(Dataset entries):
(* ===== verification/QrFormat.v ===== *)
(** * Format and version words of a QR code: tools/qrtext/qrcodegen.h

    Where the two copies of the format bits are, that [drawFormatBits] writes
    the word of the level and mask there, how it is read back, and how far
    apart different words are. *)

From Stdlib Require Import ZArith Lia List.
From stdpp Require Import base tactics list numbers option.
From S2P Require Import Prelude QrArray QrSegments QrGrid QrFunction.
Local Open Scope Z_scope.

Definition qrcodegen_Ecc_LOW : Z := 0.
Definition qrcodegen_Ecc_MEDIUM : Z := 1.
Definition qrcodegen_Ecc_QUARTILE : Z := 2.
Definition qrcodegen_Ecc_HIGH : Z := 3.

Definition ecl_ok (ecl : Z) : Prop := 0 <= ecl <= 3.
Definition mask_ok (mask : Z) : Prop := 0 <= mask <= 7.

(** The level's two bits *)
Definition ecl_bits (ecl : Z) : Z := nth (Z.to_nat ecl) [1; 0; 3; 2] 0.

Definition format_data (ecl mask : Z) : Z := Z.lor (Z.shiftl (ecl_bits ecl) 3) mask.

(** Bit [i]'s modules *)
Definition format_cell1 (i : Z) : Z * Z :=
  if i <? 6 then (8, i) else if i =? 6 then (8, 7) else if i =? 7 then (8, 8) else if i =? 8 then (7, 8) else (14 - i, 8).

Definition format_cell2 (n i : Z) : Z * Z := if i <? 8 then (n - 1 - i, 8) else (8, n - 15 + i).

Definition format_ops (n bits : Z) : list op :=
  flat_map (fun i => [(8, i, getBit bits i)]) (zrange 0 6) ++
  [(8, 7, getBit bits 6)] ++ [(8, 8, getBit bits 7)] ++ [(7, 8, getBit bits 8)] ++
  flat_map (fun i => [(14 - i, 8, getBit bits i)]) (zrange 9 15) ++
  flat_map (fun i => [(n - 1 - i, 8, getBit bits i)]) (zrange 0 8) ++
  flat_map (fun i => [(8, n - 15 + i, getBit bits i)]) (zrange 8 15) ++
  [(8, n - 8, true)].

Lemma In_single {I} (f : I -> op) l e : In e (flat_map (fun i => [f i]) l) <-> exists i, e = f i /\ In i l.
Proof. rewrite in_flat_map. split; [intros (i & Hi & [<-|[]]); eauto|intros (i & -> & Hi); exists i; split; [done|by left]]. Qed.

Lemma In_format_ops n bits x y c : In (x, y, c) (format_ops n bits) <->
  (exists i, 0 <= i < 15 /\ c = Z.testbit bits i /\ ((x, y) = format_cell1 i \/ (x, y) = format_cell2 n i)) \/
  (x = 8 /\ y = n - 8 /\ c = true).
Proof.
  unfold format_ops. rewrite !in_app_iff, !In_single. setoid_rewrite In_zrange. cbn [In]. split.
  - unfold format_cell1, format_cell2.
    intros [(i & [= -> -> ->] & Hi)|[[[= <- <- <-]|[]]|[[[= <- <- <-]|[]]|[[[= <- <- <-]|[]]|[(i & [= -> -> ->] & Hi)|
      [(i & [= -> -> ->] & Hi)|[(i & [= -> -> ->] & Hi)|[[= <- <- <-]|[]]]]]]]]]; [left..|by right].
    + exists i. rewrite getBit_testbit, (proj2 (Z.ltb_lt i 6)) by lia. split; [lia|]. auto.
    + exists 6. rewrite getBit_testbit by lia. cbn. auto with lia.
    + exists 7. rewrite getBit_testbit by lia. cbn. auto with lia.
    + exists 8. rewrite getBit_testbit by lia. cbn. auto with lia.
    + exists i. rewrite getBit_testbit, (proj2 (Z.ltb_ge i 6)), !(proj2 (Z.eqb_neq _ _)) by lia. split; [lia|]. auto.
    + exists i. rewrite getBit_testbit, (proj2 (Z.ltb_lt i 8)) by lia. split; [lia|]. auto.
    + exists i. rewrite getBit_testbit, (proj2 (Z.ltb_ge i 8)) by lia. split; [lia|]. auto.
  - intros [(i & Hi & -> & [E|E])|(-> & -> & ->)]; [| |by repeat (left + right)].
    + unfold format_cell1 in E. rewrite <- (getBit_testbit bits i) by lia.
      destruct (Z.ltb_spec i 6); [|destruct (Z.eqb_spec i 6); [|destruct (Z.eqb_spec i 7); [|destruct (Z.eqb_spec i 8)]]]; injection E as -> ->.
      * left. exists i. split; [done|lia].
      * subst. right. left. by left.
      * subst. right. right. left. by left.
      * subst. right. right. right. left. by left.
      * do 4 right. left. exists i. split; [done|lia].
    + unfold format_cell2 in E. rewrite <- (getBit_testbit bits i) by lia. destruct (Z.ltb_spec i 8); injection E as -> ->.
      * do 5 right. left. exists i. split; [done|lia].
      * do 6 right. left. exists i. split; [done|lia].
Qed.

Lemma draws_format n bits : 21 <= n <= 177 -> draws n (fun q =>
    q ← foldm (fun i q => setModule q 8 i (getBit bits i)) (zrange 0 6) q;
    q ← setModule q 8 7 (getBit bits 6); q ← setModule q 8 8 (getBit bits 7); q ← setModule q 7 8 (getBit bits 8);
    q ← foldm (fun i q => setModule q (14 - i) 8 (getBit bits i)) (zrange 9 15) q;
    q ← foldm (fun i q => setModule q (n - 1 - i) 8 (getBit bits i)) (zrange 0 8) q;
    q ← foldm (fun i q => setModule q 8 (n - 15 + i) (getBit bits i)) (zrange 8 15) q;
    setModule q 8 (n - 8) true) (format_ops n bits).
Proof.
  intros Hn. unfold format_ops.
  apply (draws_seq n); [apply draws_loop; intros i Hi%In_zrange; apply draws_set; split; lia|].
  do 3 (apply (draws_seq n); [apply draws_set; split; lia|]).
  do 3 (apply (draws_seq n); [apply draws_loop; intros i Hi%In_zrange; apply draws_set; split; lia|]).
  apply draws_set; split; lia.
Qed.

Lemma format_words ecl mask : ecl_ok ecl -> mask_ok mask ->
  0 <= format_word (format_data ecl mask) < 2 ^ 15 /\
  Z.shiftr (Z.lxor (format_word (format_data ecl mask)) 0x5412) 10 = format_data ecl mask.
Proof.
  intros He Hm.
  assert (H : forallb (fun e => forallb (fun m => let w := format_word (format_data e m) in
    (0 <=? w) && (w <? 2 ^ 15) && (Z.shiftr (Z.lxor w 0x5412) 10 =? format_data e m)) (zrange 0 8)) (zrange 0 4) = true)
    by (vm_compute; reflexivity).
  rewrite forallb_forall in H. specialize (H ecl). rewrite forallb_forall in H. unfold ecl_ok, mask_ok in *.
  specialize (H ltac:(apply In_zrange; lia) mask ltac:(apply In_zrange; lia)). cbv zeta in H.
  rewrite !andb_true_iff, Z.leb_le, Z.ltb_lt, Z.eqb_eq in H. tauto.
Qed.

(** [drawFormatBits] writes the word's bits and the dark module. *)
Theorem drawFormat_spec n ecl mask q : ecl_ok ecl -> mask_ok mask -> grid n q ->
  exists q', drawFormatBits ecl mask q = Some q' /\ grid n q' /\ length q' = length q /\
    forall x y, inside n x y ->
      pix q' x y = default (pix q x y) (painted (format_ops n (format_word (format_data ecl mask))) x y).
Proof.
  intros He Hm Hg. pose proof (format_words ecl mask He Hm) as [Hw _]. pose proof Hg as (_ & Hn & _).
  set (w := format_word (format_data ecl mask)) in *.
  destruct (draws_spec _ _ _ q (draws_format n w Hn) Hg) as (q1 & E & R). exists q1. split; [|done].
  assert (Ee : rd [1; 0; 3; 2] ecl = Some (ecl_bits ecl)).
  { unfold ecl_ok in He. assert (ecl = 0 \/ ecl = 1 \/ ecl = 2 \/ ecl = 3) as [-> |[-> |[-> | ->]]] by lia; done. }
  unfold drawFormatBits. unfold assert at 1. unfold mask_ok in Hm. rewrite !(proj2 (Z.leb_le _ _)) by lia. cbn [andb mbind option_bind].
  rewrite Ee. cbn [mbind option_bind]. fold (format_data ecl mask). fold w. unfold assert at 1.
  rewrite Z.shiftr_div_pow2, Z.div_small, Z.eqb_refl by lia. cbn [mbind option_bind].
  change (zrange 0 (5 + 1)) with (zrange 0 6). rewrite <- E. clear E R.
  (* the size is read half way *)
  pose proof (draws_loop n (fun i q => setModule q 8 i (getBit w i)) (fun i => [(8, i, getBit w i)]) (zrange 0 6)) as D1.
  destruct (draws_spec n _ _ q (D1 ltac:(intros i Hi%In_zrange; apply draws_set; split; lia)) Hg) as (a1 & -> & G1 & _). cbn [mbind option_bind].
  destruct (setModule_spec n a1 8 7 (getBit w 6) G1) as (a2 & -> & G2 & _); [split; lia|]. cbn [mbind option_bind].
  destruct (setModule_spec n a2 8 8 (getBit w 7) G2) as (a3 & -> & G3 & _); [split; lia|]. cbn [mbind option_bind].
  destruct (setModule_spec n a3 7 8 (getBit w 8) G3) as (a4 & -> & G4 & _); [split; lia|]. cbn [mbind option_bind].
  pose proof (draws_loop n (fun i q => setModule q (14 - i) 8 (getBit w i)) (fun i => [(14 - i, 8, getBit w i)]) (zrange 9 15)) as D5.
  destruct (draws_spec n _ _ a4 (D5 ltac:(intros i Hi%In_zrange; apply draws_set; split; lia)) G4) as (a5 & -> & G5 & _). cbn [mbind option_bind].
  by rewrite (getSize_grid n a5 G5).
Qed.

(** An equation of cells, by its coordinates. *)
Ltac pair_lia :=
  let H := fresh in let H1 := fresh in let H2 := fresh in
  intros H; pose proof (f_equal fst H) as H1; pose proof (f_equal snd H) as H2; cbn [fst snd] in H1, H2; lia.

Lemma format_cells_inside n i : 21 <= n -> 0 <= i < 15 ->
  inside n (format_cell1 i).1 (format_cell1 i).2 /\ inside n (format_cell2 n i).1 (format_cell2 n i).2.
Proof. intros Hn Hi. unfold format_cell1, format_cell2, inside. repeat case_match; cbn; lia. Qed.

(** Both copies hold the word. *)
Lemma painted_format n bits i : 21 <= n -> 0 <= i < 15 ->
  painted (format_ops n bits) (format_cell1 i).1 (format_cell1 i).2 = Some (Z.testbit bits i) /\
  painted (format_ops n bits) (format_cell2 n i).1 (format_cell2 n i).2 = Some (Z.testbit bits i).
Proof.
  intros Hn Hi. assert (Hinj : forall j x y, 0 <= j < 15 -> (x, y) = format_cell1 i \/ (x, y) = format_cell2 n i ->
    (x, y) = format_cell1 j \/ (x, y) = format_cell2 n j -> j = i).
  { intros j x y Hj. unfold format_cell1, format_cell2. intros [E|E] [F|F]; rewrite E in F;
      revert F; repeat match goal with |- context [if ?b then _ else _] => let H := fresh in destruct b eqn:H end;
      rewrite ?Z.ltb_lt, ?Z.ltb_ge, ?Z.eqb_eq, ?Z.eqb_neq in *; pair_lia. }
  assert (Hdark : forall x y, (x, y) = format_cell1 i \/ (x, y) = format_cell2 n i -> ~ (x = 8 /\ y = n - 8)).
  { intros x y. unfold format_cell1, format_cell2. intros [E|E] [-> ->]; revert E; repeat case_match;
      rewrite ?Z.ltb_lt, ?Z.ltb_ge, ?Z.eqb_eq, ?Z.eqb_neq in *; pair_lia. }
  assert (Hp : forall x y, (x, y) = format_cell1 i \/ (x, y) = format_cell2 n i ->
    painted (format_ops n bits) x y = Some (Z.testbit bits i)).
  { intros x y Hxy. apply painted_some; [apply In_format_ops; left; by exists i|].
    intros c [(j & Hj & -> & Hc)|(H8 & H9 & _)]%In_format_ops; [f_equal; by apply (Hinj j x y)|].
    by destruct (Hdark x y Hxy). }
  split; apply Hp; rewrite <- surjective_pairing; auto.
Qed.

Lemma format_function v bits x y c : version_ok v -> In (x, y, c) (format_ops (qrsize_of v) bits) -> is_function v x y = true.
Proof.
  intros Hv Hin. unfold is_function. set (n := qrsize_of v) in *.
  assert (Hn : 21 <= n) by (unfold n, qrsize_of; unfold version_ok in Hv; lia).
  rewrite !orb_true_iff, !in_rect_spec. do 2 left. apply In_format_ops in Hin as [(i & Hi & _ & [E|E])|(-> & -> & _)].
  - unfold format_cell1 in E. revert E. repeat case_match; rewrite ?Z.ltb_lt, ?Z.ltb_ge, ?Z.eqb_eq, ?Z.eqb_neq in *; pair_lia.
  - unfold format_cell2 in E. revert E. repeat case_match; rewrite ?Z.ltb_lt, ?Z.ltb_ge, ?Z.eqb_eq, ?Z.eqb_neq in *; pair_lia.
  - lia.
Qed.

(** ** Reading the format *)

(** The word in the first copy *)
Definition format_read (image : Z -> Z -> bool) : Z :=
  of_bits (map (fun i => let c := format_cell1 (Z.of_nat i) in image c.1 c.2) (rev (seq 0 15))).

Definition format_mask (word : Z) : Z := Z.land (Z.shiftr (Z.lxor word 0x5412) 10) 7.
Definition format_ecl (word : Z) : Z := ecl_bits (Z.shiftr (Z.lxor word 0x5412) 13).

Lemma format_read_spec image w : 0 <= w < 2 ^ 15 ->
  (forall i, 0 <= i < 15 -> image (format_cell1 i).1 (format_cell1 i).2 = Z.testbit w i) -> format_read image = w.
Proof.
  intros Hw Hi. unfold format_read. rewrite <- (of_bits_of 15 w Hw) at 1. f_equal. unfold bits_of. apply map_ext_in.
  intros i Hin. apply in_rev, in_seq in Hin. apply Hi. lia.
Qed.

Lemma format_decode ecl mask : ecl_ok ecl -> mask_ok mask ->
  format_mask (format_word (format_data ecl mask)) = mask /\ format_ecl (format_word (format_data ecl mask)) = ecl.
Proof.
  intros He Hm.
  assert (H : forallb (fun e => forallb (fun m => let w := format_word (format_data e m) in
    (format_mask w =? m) && (format_ecl w =? e)) (zrange 0 8)) (zrange 0 4) = true) by (vm_compute; reflexivity).
  rewrite forallb_forall in H. specialize (H ecl). rewrite forallb_forall in H. unfold ecl_ok, mask_ok in *.
  specialize (H ltac:(apply In_zrange; lia) mask ltac:(apply In_zrange; lia)). cbv zeta in H.
  rewrite !andb_true_iff, !Z.eqb_eq in H. tauto.
Qed.

(** ** Distances *)

(** The bits in which [a] and [b] differ, of their low [n]. *)
Definition bit_distance (n a b : Z) : nat := length (filter (fun i => Z.testbit (Z.lxor a b) i = true) (zrange 0 n)).

(** All pairs of words of [l] at different places are [d] bits apart. *)
Definition far_apart (n : Z) (d : nat) (l : list (Z * Z)) : bool :=
  forallb (fun p => forallb (fun q => (p.1 =? q.1) || (d <=? bit_distance n p.2 q.2)%nat) l) l.

Lemma far_apart_spec n d l p q : far_apart n d l = true -> In p l -> In q l -> p.1 <> q.1 ->
  (d <= bit_distance n p.2 q.2)%nat.
Proof.
  unfold far_apart. intros H Hp Hq Hne. rewrite forallb_forall in H. specialize (H p Hp).
  rewrite forallb_forall in H. specialize (H q Hq). rewrite orb_true_iff, Z.eqb_eq, Nat.leb_le in H. tauto.
Qed.

Definition format_list : list (Z * Z) := map (fun d => (d, format_word d)) (zrange 0 32).
Definition version_list : list (Z * Z) := map (fun v => (v, version_bits v)) (zrange 7 41).

Lemma format_far d1 d2 : 0 <= d1 < 32 -> 0 <= d2 < 32 -> d1 <> d2 ->
  (7 <= bit_distance 15 (format_word d1) (format_word d2))%nat.
Proof.
  intros H1 H2 Hne. apply (far_apart_spec 15 7 format_list (d1, format_word d1) (d2, format_word d2)); [vm_compute; reflexivity|..|done];
    apply in_map_iff; eexists; (split; [done|apply In_zrange; lia]).
Qed.

Lemma version_far v1 v2 : 7 <= v1 <= 40 -> 7 <= v2 <= 40 -> v1 <> v2 ->
  (8 <= bit_distance 18 (version_bits v1) (version_bits v2))%nat.
Proof.
  intros H1 H2 Hne. apply (far_apart_spec 18 8 version_list (v1, version_bits v1) (v2, version_bits v2)); [vm_compute; reflexivity|..|done];
    apply in_map_iff; eexists; (split; [done|apply In_zrange; lia]).
Qed.

Lemma format_data_inj e1 m1 e2 m2 : ecl_ok e1 -> mask_ok m1 -> ecl_ok e2 -> mask_ok m2 ->
  format_data e1 m1 = format_data e2 m2 -> e1 = e2 /\ m1 = m2.
Proof.
  intros He1 Hm1 He2 Hm2 E. destruct (format_decode e1 m1 He1 Hm1) as [A1 B1], (format_decode e2 m2 He2 Hm2) as [A2 B2].
  rewrite E in A1, B1. split; congruence.
Qed.

Lemma format_data_range e m : ecl_ok e -> mask_ok m -> 0 <= format_data e m < 32.
Proof.
  intros He Hm. assert (H : forallb (fun e => forallb (fun m => (0 <=? format_data e m) && (format_data e m <? 32)) (zrange 0 8)) (zrange 0 4) = true)
    by (vm_compute; reflexivity).
  rewrite forallb_forall in H. specialize (H e). rewrite forallb_forall in H. unfold ecl_ok, mask_ok in *.
  specialize (H ltac:(apply In_zrange; lia) m ltac:(apply In_zrange; lia)). rewrite andb_true_iff, Z.leb_le, Z.ltb_lt in H. done.
Qed.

(About this exercise):
Retype only this portion of the data above: the line containing "intros [(i & [= ->", the line containing "6)) by lia. split; [lia|]. auto.", and all lines between them, exactly.

(Result):
    intros [(i & [= -> -> ->] & Hi)|[[[= <- <- <-]|[]]|[[[= <- <- <-]|[]]|[[[= <- <- <-]|[]]|[(i & [= -> -> ->] & Hi)|
      [(i & [= -> -> ->] & Hi)|[(i & [= -> -> ->] & Hi)|[[= <- <- <-]|[]]]]]]]]]; [left..|by right].
    + exists i. rewrite getBit_testbit, (proj2 (Z.ltb_lt i 6)) by lia. split; [lia|]. auto.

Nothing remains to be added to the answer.